A lo-fi acoustic collection of tunes recorded in his dining room on a four-track, Killers and Stars takes the troubling undercurrents of DBT's songs like "The Deeper In," "Sink Hole," and "Angels and Fuselage" and drags them to the surface, and while one could imagine a souped-up version of "Miss Me Gone" finding its way onto a Drive-By Truckers album, nearly everything else exists in a universe somehow separate from Hood's prior work.
But while this sounds less like a full-blown solo album than a set of demos that developed a life of its own (a bit like Bruce Springsteen's Nebraska), Hood's instincts were right for giving these songs a home of their own, because they genuinely deserve one.
"Rising Son" and "Old Timer's Disease" are sad but accurate examinations of family from both ends of the generational divide, "Phil's Transplant" is a striking character sketch about a woman who no longer recognizes her husband after he's received a new heart, and "Frances Farmer" and "Cat Power" are meditations on two of Hood's romantic obsessions.

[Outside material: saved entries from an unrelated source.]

(* ===== verification/Net.v ===== *)
(** * Addresses of the standard library: [Ipv4Addr], [Ipv6Addr], [IpAddr],
    [SocketAddr], with the accessors and the [Display] output the source uses. *)

From S2P Require Import Prelude Text.
From Stdlib Require Import DecimalString.
Open Scope Z_scope.

Inductive Ipv4Addr := Ipv4 (a b c d : Z).
Inductive Ipv6Addr := Ipv6 (s0 s1 s2 s3 s4 s5 s6 s7 : Z).
Inductive IpAddr := V4 (a : Ipv4Addr) | V6 (a : Ipv6Addr).
Record SocketAddr := { ip : IpAddr; port : Z }.

#[export] Instance Ipv4Addr_eq_dec : EqDecision Ipv4Addr.
Proof. solve_decision. Defined.
#[export] Instance Ipv6Addr_eq_dec : EqDecision Ipv6Addr.
Proof. solve_decision. Defined.
#[export] Instance IpAddr_eq_dec : EqDecision IpAddr.
Proof. solve_decision. Defined.
#[export] Instance SocketAddr_eq_dec : EqDecision SocketAddr.
Proof. solve_decision. Defined.

Definition octets4 (x : Ipv4Addr) : list Z := let '(Ipv4 a b c d) := x in [a; b; c; d].
Definition segments (x : Ipv6Addr) : list Z :=
  let '(Ipv6 s0 s1 s2 s3 s4 s5 s6 s7) := x in [s0; s1; s2; s3; s4; s5; s6; s7].
(** [addr.octets()[0]] of an IPv6 address. *)
Definition first_octet6 (x : Ipv6Addr) : Z := let '(Ipv6 s0 _ _ _ _ _ _ _) := x in Z.shiftr s0 8.

Definition ip_key (x : IpAddr) : bool * list Z :=
  match x with V4 a => (false, octets4 a) | V6 a => (true, segments a) end.

#[export] Instance ip_key_inj : Inj (=) (=) ip_key.
Proof. intros [[]|[]] [[]|[]]; simpl; congruence. Qed.

#[export] Instance IpAddr_countable : Countable IpAddr := inj_countable ip_key
  (λ k, match k with
        | (false, [a; b; c; d]) => Some (V4 (Ipv4 a b c d))
        | (true, [a; b; c; d; e; f; g; h]) => Some (V6 (Ipv6 a b c d e f g h))
        | _ => None
        end) ltac:(by intros [[]|[]]).

(** [n.to_string()] of an unsigned integer. *)
Definition dec (n : Z) : rstr := str (NilZero.string_of_uint (N.to_uint (Z.to_N n))).

Definition display4 (x : Ipv4Addr) : rstr := join (str ".") (dec <$> octets4 x).

Definition hex_lower (d : Z) : Z := if d <? 10 then 48 + d else 87 + d.
(** ["{:x}"] of a [u16]: no leading zeros. *)
Definition hex16 (n : Z) : rstr :=
  let ds := [n / 4096 mod 16; n / 256 mod 16; n / 16 mod 16] in
  hex_lower <$> (drop_while (λ d, d =? 0) ds ++ [n mod 16]).

(** The first longest run of zero segments: (start, length). *)
Fixpoint zero_run (i : nat) (cur best : nat * nat) (s : list Z) : nat * nat :=
  match s with
  | [] => best
  | x :: s' =>
      if x =? 0 then
        let cur := if decide (snd cur = O) then (i, 1%nat) else (fst cur, S (snd cur)) in
        let best := if decide (snd best < snd cur)%nat then cur else best in
        zero_run (S i) cur best s'
      else zero_run (S i) (O, O) best s'
  end.

Definition display6 (x : Ipv6Addr) : rstr :=
  match x with
  | Ipv6 0 0 0 0 0 65535 g h =>
      str "::ffff:" ++ display4 (Ipv4 (g / 256) (g mod 256) (h / 256) (h mod 256))
  | _ =>
      let s := segments x in
      let '(start, len) := zero_run 0 (O, O) (O, O) s in
      if decide (1 < len)%nat then
        join (str ":") (hex16 <$> take start s) ++ str "::" ++
        join (str ":") (hex16 <$> drop (start + len) s)
      else join (str ":") (hex16 <$> s)
  end.

Definition display_ip (x : IpAddr) : rstr :=
  match x with V4 a => display4 a | V6 a => display6 a end.
Definition display_socket (x : SocketAddr) : rstr :=
  match ip x with
  | V4 a => display4 a ++ str ":" ++ dec (port x)
  | V6 a => str "[" ++ display6 a ++ str "]:" ++ dec (port x)
  end.

Definition is_loopback (x : IpAddr) : bool :=
  match x with
  | V4 (Ipv4 a _ _ _) => a =? 127
  | V6 a => bool_decide (a = Ipv6 0 0 0 0 0 0 0 1)
  end.
Definition is_private (x : Ipv4Addr) : bool :=
  let '(Ipv4 a b _ _) := x in
  (a =? 10) || ((a =? 172) && (16 <=? b) && (b <=? 31)) || ((a =? 192) && (b =? 168)).

Example display6_examples :
  display6 (Ipv6 64256 0 0 0 0 0 0 1) = str "fb00::1" ∧
  display6 (Ipv6 8193 3512 0 1 0 0 0 10) = str "2001:db8:0:1::a" ∧
  display6 (Ipv6 0 0 0 0 0 65535 258 772) = str "::ffff:1.2.3.4" ∧
  display4 (Ipv4 127 0 0 1) = str "127.0.0.1".
Proof. vm_compute. done. Qed.

(** ** [str::parse::<IpAddr>]

    The parser of the standard library: every function takes the rest of the
    input and returns the value with what is left, or nothing. *)
Section Parser.
Abbreviation parser A := (rstr → option (A * rstr)).

Definition digit_of (radix c : Z) : option Z :=
  match hex_value c with Some d => if d <? radix then Some d else None | None => None end.

(** [read_number]: at most [max_digits] digits, value below [limit]. *)
Fixpoint read_digits (radix limit : Z) (max_digits count : nat) (acc : Z) (s : rstr) : option (Z * nat * rstr) :=
  match s with
  | c :: s' =>
      match digit_of radix c with
      | Some d =>
          let acc := acc * radix + d in
          if limit <=? acc then None else
          if bool_decide (max_digits < S count)%nat then None else
          read_digits radix limit max_digits (S count) acc s'
      | None => Some (acc, count, s)
      end
  | [] => Some (acc, count, s)
  end.

Definition read_number (radix limit : Z) (max_digits : nat) (allow_zero_prefix : bool) : parser Z := λ s,
  let has_leading_zero := bool_decide (head s = Some 48) in
  match read_digits radix limit max_digits 0 0 s with
  | Some (v, count, rest) =>
      if bool_decide (count = 0)%nat then None else
      if negb allow_zero_prefix && has_leading_zero && bool_decide (1 < count)%nat then None else Some (v, rest)
  | None => None
  end.

Definition read_given_char (c : Z) (s : rstr) : option rstr :=
  match s with x :: s => if x =? c then Some s else None | [] => None end.

Definition read_separator {A} (sep : Z) (index : nat) (inner : parser A) : parser A := λ s,
  match index with
  | O => inner s
  | S _ => match read_given_char sep s with Some s => inner s | None => None end
  end.

Fixpoint read_octets (n index : nat) : parser (list Z) := λ s,
  match n with
  | O => Some ([], s)
  | S n =>
      match read_separator 46 index (read_number 10 256 3 false) s with
      | Some (v, s) => match read_octets n (S index) s with Some (vs, s) => Some (v :: vs, s) | None => None end
      | None => None
      end
  end.

Definition read_ipv4_addr : parser Ipv4Addr := λ s,
  match read_octets 4 0 s with
  | Some ([a; b; c; d], s) => Some (Ipv4 a b c d, s)
  | _ => None
  end.

(** [read_groups]: up to [n] groups from index [i]; the groups read,
    whether an IPv4 address ended them, and the rest of the input. *)
Fixpoint read_groups (n i : nat) (s : rstr) : list Z * bool * rstr :=
  match n with
  | O => ([], false, s)
  | S n =>
      match (if bool_decide (0 < n)%nat then read_separator 58 i read_ipv4_addr s else None) with
      | Some (Ipv4 a b c d, s) => ([a * 256 + b; c * 256 + d], true, s)
      | None =>
          match read_separator 58 i (read_number 16 65536 4 true) s with
          | Some (g, s) => let '(gs, v4, s) := read_groups n (S i) s in (g :: gs, v4, s)
          | None => ([], false, s)
          end
      end
  end.

Definition ipv6_of (gs : list Z) : option Ipv6Addr :=
  match gs with
  | [s0; s1; s2; s3; s4; s5; s6; s7] => Some (Ipv6 s0 s1 s2 s3 s4 s5 s6 s7)
  | _ => None
  end.

Definition read_ipv6_addr : parser Ipv6Addr := λ s,
  let '(head, head_ipv4, s) := read_groups 8 0 s in
  if bool_decide (length head = 8)%nat then (λ a, (a, s)) <$> ipv6_of head else
  if (head_ipv4 : bool) then None else
  match read_given_char 58 s ≫= read_given_char 58 with
  | None => None
  | Some s =>
      let '(tail, _, s) := read_groups (8 - (length head + 1)) 0 s in
      (λ a, (a, s)) <$> ipv6_of (head ++ replicate (8 - length head - length tail) 0 ++ tail)
  end.

Definition parse_ip (s : rstr) : option IpAddr :=
  let r := match read_ipv4_addr s with
           | Some (a, s) => Some (V4 a, s)
           | None => (λ '(a, s), (V6 a, s)) <$> read_ipv6_addr s
           end in
  match r with Some (a, []) => Some a | _ => None end.

(** [str::parse::<SocketAddr>]; the scope id of an IPv6 address is read and not kept. *)
Definition read_port (s : rstr) : option (Z * rstr) :=
  match read_given_char 58 s with
  | Some s => read_number 10 65536 (length s) true s
  | None => None
  end.

Definition read_scope_id (s : rstr) : option rstr :=
  match read_given_char 37 s with
  | Some s => snd <$> read_number 10 (2 ^ 32) (length s) true s
  | None => Some s
  end.

Definition read_socket_addr_v4 : parser SocketAddr := λ s,
  match read_ipv4_addr s with
  | Some (a, s) => (λ '(p, s), ({| ip := V4 a; port := p |}, s)) <$> read_port s
  | None => None
  end.

Definition read_socket_addr_v6 : parser SocketAddr := λ s,
  match read_given_char 91 s ≫= read_ipv6_addr with
  | Some (a, s) =>
      match read_scope_id s with
      | Some s =>
          match read_given_char 93 s ≫= read_port with
          | Some (p, s) => Some ({| ip := V6 a; port := p |}, s)
          | None => None
          end
      | None => None
      end
  | None => None
  end.

Definition parse_socket (s : rstr) : option SocketAddr :=
  let r := match read_socket_addr_v4 s with Some r => Some r | None => read_socket_addr_v6 s end in
  match r with Some (a, []) => Some a | _ => None end.
End Parser.

Example parse_ip_examples :
  parse_ip (str "127.0.0.1") = Some (V4 (Ipv4 127 0 0 1)) ∧ parse_ip (str "127.0.0.01") = None ∧
  parse_ip (str "1.2.3.256") = None ∧ parse_ip (str "1.2.3") = None ∧ parse_ip (str "1.2.3.4 ") = None ∧
  parse_ip (str "::1") = Some (V6 (Ipv6 0 0 0 0 0 0 0 1)) ∧ parse_ip (str "::") = Some (V6 (Ipv6 0 0 0 0 0 0 0 0)) ∧
  parse_ip (str "2001:db8:0:1::a") = Some (V6 (Ipv6 8193 3512 0 1 0 0 0 10)) ∧
  parse_ip (str "::ffff:1.2.3.4") = Some (V6 (Ipv6 0 0 0 0 0 65535 258 772)) ∧
  parse_ip (str "1:2:3:4:5:6:7:8") = Some (V6 (Ipv6 1 2 3 4 5 6 7 8)) ∧
  parse_ip (str "1:2:3:4:5:6:7::") = Some (V6 (Ipv6 1 2 3 4 5 6 7 0)) ∧
  parse_ip (str "1::2::3") = None ∧ parse_ip (str "12345::") = None ∧ parse_ip [] = None.
Proof. vm_compute. auto 20. Qed.

Example parse_socket_examples :
  parse_socket (str "10.1.2.3:6890") = Some {| ip := V4 (Ipv4 10 1 2 3); port := 6890 |} ∧
  parse_socket (str "[fe80::1%3]:80") = Some {| ip := V6 (Ipv6 65152 0 0 0 0 0 0 1); port := 80 |} ∧
  parse_socket (str "10.1.2.3") = None ∧ parse_socket (str "10.1.2.3:65536") = None ∧
  parse_socket (str "fe80::1:80") = None.
Proof. vm_compute. auto 10. Qed.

A few of these tunes are experiments that don't fully succeed, but like nearly everything else here, the short blasts of rage on "Fire" and "Belinda Carlisle Diet" get over thanks to Hood's stark, emotionally naked performances.
Patterson Hood previously distributed a self-released version of Killers and Stars as a "work in progress," and his decision not to "complete" it sounds like the right thing to do -- like Nebraska, Killers and Stars is an album whose plain surfaces and rough edges only add to the impact of the final work.